Isolate every line in the records below with "congruence" in it.
____________________
Lemma map_sum_insert f k v m :
  map_sum f (<[k := v]> m) = map_sum f m + f v - default 0 (f <$> m !! k).
Proof.
  destruct (m !! k) as [w|] eqn:Hk; simpl.
  - rewrite <-insert_delete_eq, map_sum_insert_new by apply lookup_delete_eq.
    rewrite (map_sum_delete _ _ w) by done. lia.
  - rewrite map_sum_insert_new by done. lia.
Qed.

Lemma map_sum_alter f g k m :
  map_sum f (alter g k m) =
  map_sum f m + default 0 ((fun v => f (g v) - f v) <$> m !! k).
Proof.
  destruct (m !! k) as [w|] eqn:Hk; simpl.
  - replace (alter g k m) with (<[k := g w]> m).
    + rewrite map_sum_insert, Hk. simpl. lia.
    + apply map_eq. intros i. destruct (decide (k = i)) as [->|Hne].
      * by rewrite lookup_insert_eq, lookup_alter_eq, Hk.
      * by rewrite lookup_insert_ne, lookup_alter_ne.
  - rewrite alter_id; [lia|]. intros v Hv. congruence.
Qed.

(** An [UPDATE] that adds [d] to the column, or leaves it alone. *)
Lemma map_sum_alter_add f g k m d :
  (forall v, f (g v) = f v + d) -> is_Some (m !! k) ->
  map_sum f (alter g k m) = map_sum f m + d.
Proof. intros Hg [w Hw]. rewrite map_sum_alter, Hw. simpl. rewrite Hg. lia. Qed.

Lemma map_sum_alter_same f g k m :
  (forall v, f (g v) = f v) -> map_sum f (alter g k m) = map_sum f m.
Proof.
  intros Hg. rewrite map_sum_alter. destruct (m !! k); simpl; rewrite ?Hg; lia.
Qed.

Lemma map_sum_insert_or_ignore f k v m :
  f v = 0 -> map_sum f (insert_or_ignore k v m) = map_sum f m.
Proof.
  intros Hv. unfold insert_or_ignore. destruct (m !! k) eqn:Hk; [done|].
  rewrite map_sum_insert_new by done. lia.
Qed.

Lemma map_sum_ext f f' m :
  (forall k v, m !! k = Some v -> f v = f' v) -> map_sum f m = map_sum f' m.
Proof.
  induction m as [|k v m Hk IH] using map_ind; intros Hf; [by rewrite !map_sum_empty|].
  rewrite !map_sum_insert_new by done.
  rewrite (Hf k v) by apply lookup_insert_eq.
  rewrite IH; [done|]. intros i w Hi. apply (Hf i).
  rewrite lookup_insert_ne by congruence. done.
Qed.

Lemma map_sum_zero f m : (forall k v, m !! k = Some v -> f v = 0) -> map_sum f m = 0.
Proof.
  induction m as [|k v m Hk IH] using map_ind; intros Hf; [by rewrite map_sum_empty|].
  rewrite map_sum_insert_new, (Hf k v) by (done || apply lookup_insert_eq).
  rewrite IH; [done|]. intros i w Hi. apply (Hf i). rewrite lookup_insert_ne by congruence. done.
Qed.

Lemma map_sum_nonneg f m :
  map_Forall (fun _ v => 0 <= f v) m -> 0 <= map_sum f m.
Proof.
  induction m as [|k v m Hk IH] using map_ind; intros Hf; [by rewrite map_sum_empty|].
  rewrite map_sum_insert_new by done.
  apply map_Forall_insert in Hf as [Hv Hm]; [|done]. specialize (IH Hm). lia.
Qed.

Lemma map_sum_elem_le f m k v :
  map_Forall (fun _ v => 0 <= f v) m -> m !! k = Some v -> f v <= map_sum f m.
Proof.
  intros Hf Hk. pose proof (map_sum_delete f k v m Hk) as E.
  assert (0 <= map_sum f (delete k m)); [|lia].
  apply map_sum_nonneg. by apply map_Forall_delete.
Qed.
____________________
- **RESPONSE TO THE TASK**:
  - rewrite alter_id; [lia|]. intros v Hv. congruence.
  rewrite lookup_insert_ne by congruence. done.
  rewrite IH; [done|]. intros i w Hi. apply (Hf i). rewrite lookup_insert_ne by congruence. done.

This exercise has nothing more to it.